Sleep apnea diagnosis? Are there treatment options that can work for you?
It may be scary getting diagnosed with sleep apnea and knowing what steps to take afterward may seem impossible. However, a sleep apnea diagnosis isn’t the end of the world; there are treatment options available.
You’ve already taken the first step by getting a sleep study done. Perhaps you went because your partner was complaining about your excessive snoring or because even after a full nights sleep, you’re still exhausted. Whatever the case may be you’ve now found the source of your problem: sleep apnea.
But what exactly is sleep apnea? What are your next steps? Continue reading to learn more.
Sleep Apnea Diagnosis
According to SleepApnea.org, it is estimated that 22 million Americans suffer from sleep apnea, with 80 percent of these cases of moderate and severe obstructive sleep apnea undiagnosed. You are now in the unfortunate minority that has been diagnosed. So what does this mean?
Obstructive sleep apnea occurs when the muscles in the back of your throat relax. When the muscles relax, your airway narrows or closes as you breathe in. This causes you to not get enough air, which can impair your ability to reach the deep, restful phases of sleep. Your brain senses your inability to breathe and briefly rouses you from sleep so that you can reopen your airway. This awakening is usually so brief that you don’t remember it; this can happen hundreds of times an hour. That means you can wake up every two minutes of your sleep! No wonder you’re so tired.
This puts a strain on your entire body which is why it causes health risks such as heart disease, stroke, and diabetes.
Sleep Apnea Treatment Options
The most common sleep apnea treatment option is a continuous positive airway pressure machine, better known as a CPAP. Since this is a medical device, it has to be approved by the FDA before it is sold and your doctor must write you a prescription for one. For that reason, thankfully, most insurance policies cover the cost of this machine.
How a CPAP machine works is that it ensures that air is always flowing so that there are no pauses in your breathing while you sleep. Some people may find the device cumbersome and uncomfortable but it is said that you get used to it after a while.
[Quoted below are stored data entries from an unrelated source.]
(* ===== verification/MetadataTransfer.v ===== *)
(** * The metadata exchange between two peers (crates/bit_rev/src/extension/ut_metadata.rs)

    Two connections of the metadata extension facing each other, every message
    encoded and parsed: a peer that has the info dictionary and one that fetches
    it, which ends up with it. *)

From S2P Require Import Prelude Bencode Text Value Bitfield Message PeerStates ExtHandshake Metadata.

(** ** From a peer that has the metadata to one that fetches it *)

Section Transfer.
Context (sha1 : bytes -> bytes) (order : gset SocketAddr -> list SocketAddr).
Context (from_bytes : bytes -> option Value) (stack : nat).

(** The replies delivered one after the other; what is sent in return. *)
Fixpoint deliver (now : Instant) (payloads : list bytes) (u : UtMetadata) (ms : MetadataStore) (ps : PeerStates)
    : option (list bytes * UtMetadata * MetadataStore * PeerStates) :=
  match payloads with
  | [] => Some ([], u, ms, ps)
  | payload :: payloads =>
      '(out, _, u, ms, ps) ← um_on_message sha1 order from_bytes stack now payload u ms ps;
      '(outs, u, ms, ps) ← deliver now payloads u ms ps;
      Some (out ++ outs, u, ms, ps)
  end.

(** The requests in the queue are answered in order by the peer [su] with the
    store [sms], which ticks before each of them. *)
Fixpoint exchange (fuel : nat) (now : Instant) (queue : list bytes) (su : UtMetadata) (sms : MetadataStore)
    (u : UtMetadata) (ms : MetadataStore) (ps : PeerStates) : option (list bytes * UtMetadata * MetadataStore) :=
  match fuel, queue with
  | S fuel, request :: queue =>
      let '(_, su, sms) := um_on_tick now su sms in
      '(replies, _, su, sms, ps) ← um_on_message sha1 order from_bytes stack now request su sms ps;
      '(more, u, ms, ps) ← deliver now replies u ms ps;
      exchange fuel now (queue ++ more) su sms u ms ps
  | _, _ => Some (queue, u, ms)
  end.

Context `{!BencodeLib from_bytes} (Hstack : (MAX_BENCODE_DEPTH < stack)%nat).
Context (info : bytes) (info_hash : bytes) (Hsha : sha1 info = info_hash).
Context (Hlen : (1 <= length info)%nat) (Hmax : Z.of_nat (length info) <= MAX_METADATA_SIZE).

Definition chunk (i : nat) : bytes := take METADATA_PIECE_LEN (drop (i * METADATA_PIECE_LEN) info).

Context (Hguard : forall i, (i < piece_total (length info))%nat -> check_bencode_depth (chunk i) = Some (Ok ())).

Lemma length_chunk i : length (chunk i) = slot_len (length info) i.
Proof. unfold chunk, slot_len. by rewrite length_take, length_drop. Qed.

Lemma concat_chunks k n : concat (map chunk (seq k n)) = take (n * METADATA_PIECE_LEN) (drop (k * METADATA_PIECE_LEN) info).
Proof.
  revert k. induction n as [|n IH]; intros k; [done|]. cbn [seq map concat]. rewrite IH. unfold chunk.
  replace (S k * METADATA_PIECE_LEN)%nat with (k * METADATA_PIECE_LEN + METADATA_PIECE_LEN)%nat by lia.
  rewrite <- drop_drop. cbn [Nat.mul]. generalize (drop (k * METADATA_PIECE_LEN) info). intros l.
  rewrite <- (take_drop METADATA_PIECE_LEN l) at 3.
  destruct (Nat.le_gt_cases METADATA_PIECE_LEN (length l)).
  - rewrite take_app_add'; [done|]. rewrite length_take. lia.
  - rewrite !(drop_ge l) by lia. rewrite take_nil, !app_nil_r. rewrite (take_ge (take _ l)); [done|]. rewrite length_take. lia.
Qed.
According to WebMD, there are some treatment options that can be done separately or in conjunction with a CPAP. Those treatment options include:
- Weight loss
- Avoiding alcohol and sleeping pills
- Changing sleep positions to improve breathing
- Avoiding sleeping on your back.
- Stop smoking. Smoking can increase the swelling in the upper airway, which may worsen both snoring and apnea.
It is important that once you get your CPAP machine that you learn how to clean it properly. Most CPAP machines have a built-in humidifier so that you are not breathing in dry air, however, that moist air creates the perfect conditions for mold to grow.
If left to its own devices, the accumulation of fungus, yeast, or mold may lead to irritation of the airways and lungs. Over time this can develop into an infection like bronchitis or pneumonia.
Additionally, some CPAP cleaners use ozone which can be very harmful to you and anyone in your vicinity, including pets, if it’s used incorrectly.
For a long time, ozone cleaners or soap and water were the only options available to clean CPAP devices. But after demand kept rising for a better option 3B Medical, a CPAP manufacturer, created the first ever UV-C CPAP cleaner called the Lumin.
The Lumin is safe and easy to use, with no harmful ozone which can cause irritation to the lungs and respiratory system. The UV light will disinfect up to 99% of harmful bacteria, pathogens, and fungi that can cause infection and illness.
They also created the Lumin Bullet which uses the same UV light technology.
If you recently received a sleep apnea diagnosis, know that you’re not alone. There is plenty of support and treatment options available so don’t be scared.
Additionally, sleep apnea isn’t necessarily a lifelong prognosis. If you follow the correct treatment plan for you, everyone is different, you can see improvement over time.